(Stored data entries)

--------------------------------

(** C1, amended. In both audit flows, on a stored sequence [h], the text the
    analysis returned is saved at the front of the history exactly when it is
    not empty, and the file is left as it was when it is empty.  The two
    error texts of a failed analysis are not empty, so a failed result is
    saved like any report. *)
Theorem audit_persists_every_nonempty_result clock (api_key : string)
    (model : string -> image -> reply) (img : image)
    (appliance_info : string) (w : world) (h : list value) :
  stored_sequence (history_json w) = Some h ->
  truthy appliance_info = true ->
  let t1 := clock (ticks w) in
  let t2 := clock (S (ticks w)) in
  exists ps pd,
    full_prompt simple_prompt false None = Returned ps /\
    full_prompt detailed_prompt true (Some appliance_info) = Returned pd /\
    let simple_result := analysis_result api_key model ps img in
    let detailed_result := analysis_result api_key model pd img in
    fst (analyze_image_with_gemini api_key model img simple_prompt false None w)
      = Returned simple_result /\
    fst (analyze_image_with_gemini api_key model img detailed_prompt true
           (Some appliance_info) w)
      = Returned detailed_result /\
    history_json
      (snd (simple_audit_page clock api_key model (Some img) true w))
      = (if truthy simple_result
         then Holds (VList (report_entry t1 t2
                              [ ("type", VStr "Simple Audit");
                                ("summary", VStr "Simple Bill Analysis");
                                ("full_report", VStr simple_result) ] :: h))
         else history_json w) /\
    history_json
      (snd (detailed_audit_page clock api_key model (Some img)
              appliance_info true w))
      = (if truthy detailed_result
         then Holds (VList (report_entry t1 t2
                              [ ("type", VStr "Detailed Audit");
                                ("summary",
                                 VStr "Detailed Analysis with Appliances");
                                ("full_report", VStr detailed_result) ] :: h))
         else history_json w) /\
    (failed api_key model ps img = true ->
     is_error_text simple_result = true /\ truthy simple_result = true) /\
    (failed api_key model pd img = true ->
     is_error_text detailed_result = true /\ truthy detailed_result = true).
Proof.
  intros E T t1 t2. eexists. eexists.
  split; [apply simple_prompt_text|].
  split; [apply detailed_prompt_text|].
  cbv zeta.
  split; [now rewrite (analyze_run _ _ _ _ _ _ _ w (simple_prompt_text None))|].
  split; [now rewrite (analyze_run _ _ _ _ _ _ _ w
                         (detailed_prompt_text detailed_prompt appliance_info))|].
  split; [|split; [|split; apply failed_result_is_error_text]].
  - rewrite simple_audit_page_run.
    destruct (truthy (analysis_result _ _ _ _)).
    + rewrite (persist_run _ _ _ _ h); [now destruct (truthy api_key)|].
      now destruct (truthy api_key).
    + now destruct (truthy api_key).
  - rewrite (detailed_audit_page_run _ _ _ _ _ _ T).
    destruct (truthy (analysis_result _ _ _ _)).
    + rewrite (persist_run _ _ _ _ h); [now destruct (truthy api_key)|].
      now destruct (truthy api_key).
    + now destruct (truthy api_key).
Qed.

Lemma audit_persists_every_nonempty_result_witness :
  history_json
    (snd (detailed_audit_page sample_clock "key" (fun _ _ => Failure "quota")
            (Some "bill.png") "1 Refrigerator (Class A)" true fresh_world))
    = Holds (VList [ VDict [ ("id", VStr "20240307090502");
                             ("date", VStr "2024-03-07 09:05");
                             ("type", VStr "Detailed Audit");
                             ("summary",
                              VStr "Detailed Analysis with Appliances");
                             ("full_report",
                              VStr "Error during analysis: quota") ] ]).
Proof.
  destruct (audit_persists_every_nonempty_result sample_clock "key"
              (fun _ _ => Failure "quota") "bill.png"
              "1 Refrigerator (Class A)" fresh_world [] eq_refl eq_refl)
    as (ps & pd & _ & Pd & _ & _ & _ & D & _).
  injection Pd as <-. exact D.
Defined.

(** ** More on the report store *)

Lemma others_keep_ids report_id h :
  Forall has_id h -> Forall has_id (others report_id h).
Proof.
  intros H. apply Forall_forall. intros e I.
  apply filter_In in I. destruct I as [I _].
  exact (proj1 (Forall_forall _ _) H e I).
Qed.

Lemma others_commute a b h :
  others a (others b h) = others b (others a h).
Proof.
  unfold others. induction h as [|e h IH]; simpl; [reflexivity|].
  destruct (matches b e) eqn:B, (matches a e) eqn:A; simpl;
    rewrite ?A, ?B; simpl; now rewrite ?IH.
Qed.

--------------------------------

◆ Exercise
Wherever the string "when" occurs in the data, copy the line that holds it.

◆ Reply
    analysis returned is saved at the front of the history exactly when it is
    not empty, and the file is left as it was when it is empty.  The two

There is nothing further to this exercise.